In this embodiment, the labeling boxes in the training set are grouped into 15 types; and generating 15 anchor frames according to each clustering center. The large-resolution feature map contains finer structural features and is suitable for detecting small targets, the small-resolution feature map has a larger receptive field and is suitable for detecting large targets, therefore, the generated anchor frames are sorted according to areas, the anchor frames with small areas serve as prior frames of the large-resolution feature map, and 3 anchor frames are distributed to each feature map.
In a common method for selecting positive and negative samples, the IOU of an anchor frame and the IOU of a marking frame are calculated, and the IOU is compared with a set threshold value to select the positive and negative samples, so that the defect that the anchor frame is a positive sample or a negative sample is obvious, and the method is very limited by the design of the length and the width of the anchor frame and the selection of the threshold value. The invention provides a self-adaptive training sample selection method, which is characterized in that a part of anchor frames with smaller IOU are filtered according to the IOU statistical characteristics of the anchor frames and a marking frame, and then positive and negative samples are judged by judging whether the centers of the anchor frames fall into the marking frame, so that the defect is obviously overcome.
(3.3) ROI pooling layer
And inputting the candidate region generated by the improved RPN network into an ROI posing layer, extracting the characteristics of the candidate region from the characteristic diagram of the corresponding scale output by the characteristic pyramid network, and unifying the size to be 7 multiplied by 7.
(3.4) Global ROI extraction layer
The global ROI extraction layer is used for extracting the features of the whole image, fusing the global features and the candidate region features by using a residual error network, introducing background information into the candidate region features, and facilitating classification and regression of a frame which is smaller than a labeling frame.

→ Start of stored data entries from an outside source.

Definition set_occupation (c : Customer) (o : option string) : Customer :=
  mkCustomer (user_id c) (display_name c) o (interest_genre c) (challenges c)
    (goals c) (persona c) (status c) (persona_repr c) (status_repr c).
Definition set_interest_genre (c : Customer) (g : list string) : Customer :=
  mkCustomer (user_id c) (display_name c) (occupation c) g (challenges c)
    (goals c) (persona c) (status c) (persona_repr c) (status_repr c).
Definition set_challenges (c : Customer) (ch : list string) : Customer :=
  mkCustomer (user_id c) (display_name c) (occupation c) (interest_genre c) ch
    (goals c) (persona c) (status c) (persona_repr c) (status_repr c).
(** [customer.persona = ...]: the assigned member is stored unvalidated. *)
Definition set_persona (c : Customer) (p : PersonaType) : Customer :=
  mkCustomer (user_id c) (display_name c) (occupation c) (interest_genre c)
    (challenges c) (goals c) p (status c) EnumMember (status_repr c).

(* ------------------------------------------------------------------ *)
(** ** Lexicon tables ([PersonaAnalyzer]) *)

Record PersonaKeywords := mkPK {
  pk_occupation : list string;
  pk_keywords : list string;
  pk_challenges : list string;
}.

(** [PERSONA_KEYWORDS], in the dict's insertion order. *)
Definition PERSONA_KEYWORDS : list (PersonaType * PersonaKeywords) := [
  (SIDE_WORKER, mkPK
     ["会社員"; "サラリーマン"; "OL"; "正社員"; "勤め"]
     ["副業"; "副収入"; "仕事終わり"; "通勤"; "平日"; "休日"; "本業"]
     ["時間が無い"; "仕事と両立"; "隙間時間"]);
  (CHILD_RAISING_MOM, mkPK
     ["主婦"; "主夫"; "ママ"; "パート"; "専業"]
     ["育児"; "子ども"; "子供"; "赤ちゃん"; "保育園"; "幼稚園"; "在宅"; "家事"]
     ["育児と両立"; "在宅で"; "子どもがいて"]);
  (BUSINESS_OWNER, mkPK
     ["経営"; "オーナー"; "社長"; "役員"; "自営"; "個人事業"; "店舗"]
     ["集客"; "売上"; "ビジネス"; "事業"; "店"; "サロン"; "会社"]
     ["集客を増やしたい"; "広告費"; "新規顧客"]);
  (SELF_ACHIEVER, mkPK
     []
     ["自由"; "可能性"; "挑戦"; "夢"; "好きなこと"; "自分らしく"; "新しい"]
     ["自分を変えたい"; "何か始めたい"; "可能性を広げたい"])
].

(** [GENRE_KEYWORDS], in insertion order. *)
Definition GENRE_KEYWORDS : list (string * list string) := [
  ("料理", ["料理"; "レシピ"; "お弁当"; "食事"; "クッキング"; "ご飯"]);
  ("ダイエット", ["ダイエット"; "痩せ"; "体重"; "ボディメイク"; "筋トレ"]);
  ("美容", ["美容"; "コスメ"; "メイク"; "スキンケア"; "美肌"]);
  ("育児", ["育児"; "子育て"; "子ども"; "ママ"; "赤ちゃん"]);
  ("ビジネス", ["ビジネス"; "仕事"; "キャリア"; "自己啓発"; "投資"]);
  ("ハンドメイド", ["ハンドメイド"; "手作り"; "クラフト"; "アクセサリー"; "DIY"]);
  ("ライフスタイル", ["日常"; "暮らし"; "インテリア"; "旅行"; "カフェ"])
].

Definition CHALLENGE_KEYWORDS : list string := [
  "時間が無い"; "時間がない"; "忙しい";
  "自己流の限界"; "伸び悩み"; "やり方がわからない";
  "稼ぎたい"; "収入"; "収益化";
  "初心者"; "未経験"; "始めたい";
  "不安"; "自信がない"; "できるか";
  "在宅"; "家で"; "リモート";
  "副業"; "本業以外";
  "両立"; "育児"; "仕事"
].

(** The [patterns] of [_extract_occupation]: each regex is a literal
    alternation [a|b|...], kept as its list of alternatives. *)
Definition OCCUPATION_PATTERNS : list (list string * string) := [
  (["会社員"], "会社員");
  (["サラリーマン"], "会社員");
  (["OL"], "会社員");
  (["主婦"; "専業主婦"], "主婦");
  (["主夫"], "主夫");
  (["パート"; "アルバイト"], "パート・アルバイト");
  (["経営者"; "社長"; "オーナー"], "経営者");
  (["役員"], "経営者・役員");
  (["自営業"; "個人事業"], "自営業");
  (["フリーランス"], "フリーランス");
  (["学生"], "学生")
].

(* ------------------------------------------------------------------ *)
(** ** Extraction ([_extract_occupation], [_extract_genres],
       [_extract_challenges]) *)

(** [re.search(pattern, message)] for a literal alternation. *)
Definition re_search (alts : list string) (message : string) : bool :=
  existsb (fun a => py_in a message) alts.

Fixpoint first_occupation (pats : list (list string * string)) (message : string)
    : option string :=
  match pats with
  | [] => None
  | (pat, occ) :: rest =>
      if re_search pat message then Some occ else first_occupation rest message
  end.

Definition _extract_occupation (message : string) : option string :=
  first_occupation OCCUPATION_PATTERNS message.

(** The inner [for keyword in keywords: ... break] loop of
    [_extract_genres], followed by [if genre not in found_genres]. *)
Fixpoint extract_genres_loop (tbl : list (string * list string))
    (message message_lower : string) (found : list string) : list string :=
  match tbl with
  | [] => found
  | (genre, kws) :: rest =>
      let found' :=
        if existsb (fun k => py_in k message || py_in k message_lower) kws
        then (if py_list_in genre found then found else found ++ [genre])
        else found in
      extract_genres_loop rest message message_lower found'
  end.

Definition _extract_genres (message : string) : list string :=
  extract_genres_loop GENRE_KEYWORDS message (py_lower message) [].

Definition _extract_challenges (message : string) : list string :=
  List.filter (fun ch => py_in ch message) CHALLENGE_KEYWORDS.

(* ------------------------------------------------------------------ *)
(** ** Persona estimation ([_estimate_persona]) *)

(** The [scores] dict of [_estimate_persona] as a total function; its keys,
    in insertion order, are [SCORE_KEYS]. *)
Definition SCORE_KEYS : list PersonaType :=
  [SIDE_WORKER; CHILD_RAISING_MOM; BUSINESS_OWNER; SELF_ACHIEVER].

(** Position of a persona in the table order of [SCORE_KEYS]. *)
Definition persona_rank (p : PersonaType) : nat :=
  match p with
  | SIDE_WORKER => 0%nat | CHILD_RAISING_MOM => 1%nat
  | BUSINESS_OWNER => 2%nat | SELF_ACHIEVER => 3%nat | UNKNOWN => 4%nat
  end.

Definition scores0 : PersonaType -> Z := fun _ => 0.

(** [scores[p] += d] *)
Definition score_add (sc : PersonaType -> Z) (p : PersonaType) (d : Z)
    : PersonaType -> Z :=
  fun q => if persona_eqb p q then sc q + d else sc q.

(** Occupation: [for occ_keyword in ...: if ...: scores[persona] += 5; break]. *)
Definition occupation_step (occ : string) (sc : PersonaType -> Z)
    (e : PersonaType * PersonaKeywords) : PersonaType -> Z :=
  if existsb (fun k => py_in k occ) (pk_occupation e.2)
  then score_add sc e.1 5 else sc.

(** The inner [for keyword in ...: if keyword in s: scores[persona] += w]. *)
Definition term_step (s : string) (w : Z) (p : PersonaType)
    (sc : PersonaType -> Z) (k : string) : PersonaType -> Z :=
  if py_in k s then score_add sc p w else sc.

Definition genre_step (genre_str : string) (sc : PersonaType -> Z)
    (e : PersonaType * PersonaKeywords) : PersonaType -> Z :=
  fold_left (term_step genre_str 2 e.1) (pk_keywords e.2) sc.

Definition challenge_step (challenge_str : string) (sc : PersonaType -> Z)
    (e : PersonaType * PersonaKeywords) : PersonaType -> Z :=
  fold_left (term_step challenge_str 3 e.1) (pk_challenges e.2) sc.

Definition persona_scores (c : Customer) : PersonaType -> Z :=
  let sc1 := if str_truthy (occupation c)
             then fold_left (occupation_step (default "" (occupation c)))
                    PERSONA_KEYWORDS scores0
             else scores0 in
  let sc2 := match interest_genre c with
             | [] => sc1
             | gs => fold_left (genre_step (py_join " " gs)) PERSONA_KEYWORDS sc1
             end in
  match challenges c with
  | [] => sc2
  | chs => fold_left (challenge_step (py_join " " chs)) PERSONA_KEYWORDS sc2
  end.

(** [max(scores.values())] *)
Definition max_score (sc : PersonaType -> Z) : Z :=
  match map sc SCORE_KEYS with
  | [] => 0
  | v :: vs => fold_left Z.max vs v
  end.

(** [for persona, score in scores.items(): if score == max_score: return persona],
    falling through to [UNKNOWN]. *)
Fixpoint first_with_score (sc : PersonaType -> Z) (m : Z) (ks : list PersonaType)
    : PersonaType :=
  match ks with
  | [] => UNKNOWN
  | k :: ks' => if Z.eqb (sc k) m then k else first_with_score sc m ks'
  end.

Definition _estimate_persona (c : Customer) : PersonaType :=
  let sc := persona_scores c in
  let m := max_score sc in
  if Z.ltb 0 m then first_with_score sc m SCORE_KEYS else UNKNOWN.

(* ------------------------------------------------------------------ *)
(** ** [analyze_message] *)

(** [list(set(a) | set(b))]: Python's iteration order of a set of strings
    depends on string hashing; the model takes stdpp's [elements] order. *)
Definition py_set_union (a b : list string) : list string :=
  elements (list_to_set a ∪ list_to_set b : gset string).

(** Lines 71-86 of [analyze_message]: occupation, genres, challenges. *)
Definition update_profile (message : string) (c : Customer) : Customer :=
  let occ := _extract_occupation message in
  let c1 := if str_truthy occ && negb (str_truthy (occupation c))
            then set_occupation c occ else c in
  let genres := _extract_genres message in
  let c2 := match genres with
            | [] => c1
            | _ => set_interest_genre c1 (py_set_union (interest_genre c1) genres)
            end in
  let chs := _extract_challenges message in
  match chs with
  | [] => c2
  | _ => set_challenges c2 (py_set_union (challenges c2) chs)
  end.

(** [analyze_message]: the attribute updates, then lines 89-90. *)
Definition analyze_message (message : string) (c : Customer) : Customer :=
  let c3 := update_profile message c in
  if persona_eqb (persona c3) UNKNOWN
     || String.eqb (persona_value (persona c3)) "未特定"
  then set_persona c3 (_estimate_persona c3)
  else c3.

(** [extract] applied to a sequence of utterances, one call per turn. *)
Definition analyze_messages (ms : list string) (c : Customer) : Customer :=
  fold_left (fun c m => analyze_message m c) ms c.

(** The persona score as the spec words it: +5 if the occupation contains
    any occupation term of the persona, +2 per persona keyword found in the
    joined genres, +3 per persona challenge phrase found in the joined
    challenges. *)
Definition persona_entry (p : PersonaType) : PersonaKeywords :=
  match find (fun e => persona_eqb e.1 p) PERSONA_KEYWORDS with
  | Some e => e.2
  | None => mkPK [] [] []
  end.

Definition spec_persona_score (c : Customer) (p : PersonaType) : Z :=
  let e := persona_entry p in
  (if match occupation c with
      | Some o => existsb (fun t => py_in t o) (pk_occupation e)
      | None => false
      end then 5 else 0)
  + 2 * Z.of_nat (length (List.filter (fun t => py_in t (py_join " " (interest_genre c)))
                           (pk_keywords e)))
  + 3 * Z.of_nat (length (List.filter (fun t => py_in t (py_join " " (challenges c)))
                           (pk_challenges e))).

Definition spec_max_score (c : Customer) : Z :=
  max_score (spec_persona_score c).

(* ------------------------------------------------------------------ *)
(** ** Knowledge base ([app/knowledge_base.py]) *)

(** [SuccessCase]; fields carry a [case_] prefix where [FAQ] has a field
    of the same name. *)
Record SuccessCase := mkSuccessCase {
  case_id : string;
  title : string;
  customer_profile : string;
  case_genre : string;
  initial_situation : string;
  achievement : string;
  period : string;
  success_points : string;
  case_related_personas : list string;
  related_challenges : list string;
  case_keywords : list string;
}.

Record FAQ := mkFAQ {
  faq_id : string;
  category : string;
  question : string;
  answer : string;
  faq_related_personas : list string;
  faq_keywords : list string;
}.

(** [if x and ...:] for an [Optional[str]] argument [x]. *)
Definition opt_str_test (o : option string) (f : string -> bool) : bool :=
  match o with
  | Some x => str_truthy o && f x
  | None => false
  end.

(** The score computed in the loop body of [search_success_cases]. *)
Definition case_score (persona : option string) (challenges : list string)
    (genre : option string) (keywords : list string) (c : SuccessCase) : Z :=
  let score := 0 in
  let score := if opt_str_test persona (fun p => py_list_in p (case_related_personas c))
               then score + 3 else score in
  let score := fold_left (fun score ch =>
                 if existsb (fun r => py_in ch r) (related_challenges c)
                 then score + 2 else score) challenges score in
  let score := if opt_str_test genre (fun g => py_in (py_lower g) (py_lower (case_genre c)))
               then score + 2 else score in
  fold_left (fun score k =>
    if py_list_in k (case_keywords c) then score + 1 else score) keywords score.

In this embodiment, the global ROI extraction layer adopts a residual structure, and a side branch of the residual structure is favorable for avoiding a network degradation phenomenon, and the specific structure is as shown in fig. 3, where the global feature changes the resolution to 7 × 7 by adaptive average pooling, and then uses the candidate region feature X _ pro as a mask based on an attention mechanism to further optimize and generate the background feature X _ bg, and considering that simply adding the positions of the two features means that the two features are equally important, but the background feature can only play an auxiliary role, a dynamic fusion strategy is used to fuse the candidate region feature X _ pro and the background feature X _ bg, and w _ pro and w _ bg are both used as learnable parameters, and finally an updated candidate region feature is output through a convolution layer.
(3.5) bounding Box regression network and Classification network
And sending the updated candidate region characteristics into a frame regression network and a classification network to realize the detection of the surface defects of the glass panel.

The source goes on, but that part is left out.